INSTRUCTIONS FOR THE TASK.
Report only the number of lines below in which the string "Export" appears.

PROVIDED DATA.
(* ===== verification/Prelude.v ===== *)
(** * The Unicity execution client

    A verification of the Unicity crates of this repository, a fork of the Ethereum client reth:
    [crates/unicity/execution], [b1], [b2], [bridge], [store] and [payload], and of the parts of [crates/consensus],
    [crates/ethereum] and [crates/payload] whose rules they call.  Paths below are relative to [src/].

    ** The program

    Two chains run in pairs.  A root chain certifies shard inputs; this client executes the shard's
    blocks.  For every block a local peer supplies a _root input_ (round, epoch, origin seal, technical
    record, hashes of two companions), the _B1 update_ (new committees of the root chain), the _record
    import_ and a _pair binding_ that ties them to one parent.  The client
    - decodes and admits these bytes ([wire.rs], [update.rs], [records.rs], [pairing.rs]);
    - executes the block: a privileged transition of an on-chain registry ([lib.rs]), the stock
      pre-execution changes, mandatory hooks ([hook.rs]), then ordinary transactions up to a reserved
      capacity ([block_executor.rs]), with a base fee computed from ordinary gas alone ([block.rs]);
    - mints, for each completed block, a _token_ that carries the split of its gas to the block's
      children, publishes it durably, and leases it to builds and imports ([payload/src/registry.rs]);
    - keeps the companions of its blocks in a sidecar database ([store]), prunes them
      ([payload/src/prune.rs]) and, after a restart, admits tokens again only after re-checking the
      bindings ([payload/src/recovery.rs]);
    - answers contracts that ask, through precompiles, whether a certificate was sealed by a quorum of
      a registered committee ([b1]), whether a token's history redeems what was locked for it ([b2]),
      and both together with the proofs that tie one to the other ([bridge]).

    ** The files

    Foundations.
    - [Prelude]: results and readers (state passing with an error), bytes, machine integers with their
      checked, saturating and wrapping operations, shared list lemmas, the tactics [inv_ok], [ulia].
    - [Crypto], [Evm]: third-party primitives as classes, with what is relied on as laws, and a concrete
      instance of each.
    - [Errors]: the error enumerations.

    Decoding and admission ([crates/unicity/execution]).
    - [CborCodec] (writers of [lib.rs], [Decoder] of [wire.rs]), [RootInput] ([RootInputV2], epoch
      transitions, envelopes), [PairBinding] ([pairing.rs]), [RecordImport] ([records.rs]), [B1Update]
      ([update.rs]), [Quant] ([quant.rs]).  The theorems say that each decoder accepts exactly the
      canonical encodings of well-formed values, at the documented price, and what an admitted value
      satisfies; commitments bind their input unless two of the byte strings hashed collide.

    Execution.
    - [BlockAccounting] ([block.rs]): gas split, reconciliation and the base-fee rule; never
      overflows, stays in range, moves in the direction of demand.
    - [Hook] ([hook.rs]) and [RegistryTransition] ([lib.rs]): the privileged calls.  A success is
      described completely (which calls, on which states, with which gas); no run panics.
    - [EthConsensus]: the stock header, body and post-execution rules, with their declarative form.
    - [BlockJob], [BlockExecutor] ([block_executor.rs]): what a job fixes of its block, on the build and
      on the import path; the executor as a state machine under arbitrary calls, executing
      and committing a transaction apart; build and replay.

    The B1 kernel ([crates/unicity/b1]).
    - [B1Cbor] (borrowed CBOR scan), [B1Membership] (sparse Merkle membership), [B1Registry] (registry
      reads), [B1Certificate] (claims and certificates), [B1Batch] (the batch precompile): exact
      acceptance, prices that bound the work, no panics, one value per key and shard unless two of
      the byte strings hashed collide, and quorum intersection.

    The B2 kernel ([crates/unicity/b2]).
    - [B2Cbor] ([cbor.rs], the errors of [lib.rs]), [B2Semantics] ([semantics.rs], [abi.rs], [lib.rs],
      [provider.rs]): the token relation.  A redemption is accepted exactly when a certified mint of
      the locked amount is followed by a chain of certified transfers that ends in a return burn; a
      call never panics and costs what the schedule says.
    - [B2Lineage] ([lineage.rs]): redemption of a part of a split token.  A lineage spends no state
      twice and redeems at most what was locked, the outputs of one split are worth at most their
      parent unless two byte strings its proofs hash collide, the walk ends, and without a split it is the relation of
      [B2Semantics] under an item ceiling.  [B2Quiet]: the relation itself never reports a lack of
      gas.  [B2Samples]: a concrete split token.

    The bridge ([crates/unicity/bridge]).
    - [BridgeAbi] ([abi.rs], the statuses of [lib.rs]): the input has one encoding.  [Bridge]
      ([cfg.rs], [compose.rs], [lib.rs], [provider.rs]): the composition as stages over a meter and a
      verdict.  [BridgeSafety]: every call ends, without a panic, within its gas and with a well-formed
      output.  [BridgeSound]: what an accepted call rests on, down to the quorum that certified the
      record each leaf is a member of.  [BridgeSamples]: a concrete accepted call.

    Storage and the node ([crates/unicity/store], [crates/unicity/payload]).
    - [StoreCodec], [CompanionStore]: record formats, and the store as transactions over an MDBX
      parameter, shown to refine a finite-map specification ([Spec], [represents]).
    - [ParentAccountings]: the bounded token registry, its critical sections as steps of
      [registry_step]; an invariant of all interleavings, what a lease is worth, what eviction keeps.
    - [Retention]: the retention pass and its loop; what may be lost, on every outcome.
    - [UnicityConsensus]: the node's verdict on a child header, and its agreement with the jobs.
    - [Recovery]: hydration and admission after a restart, over a provider that may change between any
      two reads; a token admitted at a height whose block changed meanwhile need not be of the block
      whose binding was checked.
    - [SealJobs]: payload ids, build jobs and their registry.

    Data keep the names of the source; a name the source uses twice carries its type or file.  [Record]s
    are structs, [Inductive]s enums, fallible functions return [result], and a method on [&mut self]
    takes and returns the state.  A panic of the source (an index, an [expect], an overflow of checked
    builds) is a value of the error type, so that its absence is a theorem.

    ** Parameters

    Hash functions and signature recovery ([Crypto], and [K256] for the curve of the token kernel); the
    EVM, its database and the ABI encoder ([Evm],
    [Abi]); MDBX ([MdbxEnv]); the stock block executor, assembler, tries and state roots ([EthExecutor],
    [Chain], [Primitives]); header hashes ([HeaderHash]); fork activation and protocol constants
    ([ChainSpec], [ConsensusConstants]); the journal of the precompiles ([RegistryRead]); the chain
    provider ([ChainReader], [ProviderView]); the meter of a lineage, an argument of
    [lineage_relation]; sender recovery and RLP ([SenderRecovery],
    [PayloadPrimitives]).  Laws are classes of their own ([EvmLaws], [MdbxLaws], [EthExecutorLaws],
    [ChainLaws]) with instances for the concrete functions; no law concerns collisions.  The anchor
    verdict of the bridge is an interface of the source ([Verdict], with [VerdictLaws]); the registry
    of [B1Batch] is its instance, and the theorems on calls are about that instance.

    ** Fuel and bounds

    Recursion is on the data, or on the source's own limit where it has one (the depth of a CBOR tree).
    Four kinds of loops carry fuel: the child iterator of the borrowed CBOR (every child takes a byte,
    so the unread length is enough), the walk of a lineage (an embedded token is shorter than the one
    that carries it, so the length of the history is enough), the cursor loops of the store (the number
    of entries is enough, and the refinement theorems exclude divergence), and the eviction loop of the
    token registry (likewise).
    Unsigned integers are [Z] with the source's checks, saturation or wrap-around written out; [u128]
    intermediates of the fee rule are bounded in [BlockAccounting].

    ** Not modelled

    - [execution/src/node_evm.rs], [evm_factory.rs]: the lookup of a bound input by commitment and the
      registration of precompiles with revm types.
    - [payload/src/rpc.rs], [node.rs], [engine.rs], [gossip.rs], [bin/]: JSON-RPC, asynchronous
      services, networking and configuration.  The functions they call are modelled where they live.
    - The bodies of the payload builders in [payload/src/lib.rs] that drive the stock builder.
    - The names of the bridge's statuses, and the construction and identifiers of its precompiles.
    - Opening and sizing the database, logging, metrics, and poisoning of mutexes.
    - The rest of reth, which these crates reach only through its traits.

    This file holds the shared vocabulary: results, bytes, machine integers. *)
From stdpp Require Export base tactics list numbers option countable strings.
From Stdlib Require Export ZArith Lia.
From Stdlib Require Export Strings.Byte.
#[global] Open Scope Z_scope.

RESULT FOR THIS TASK.
3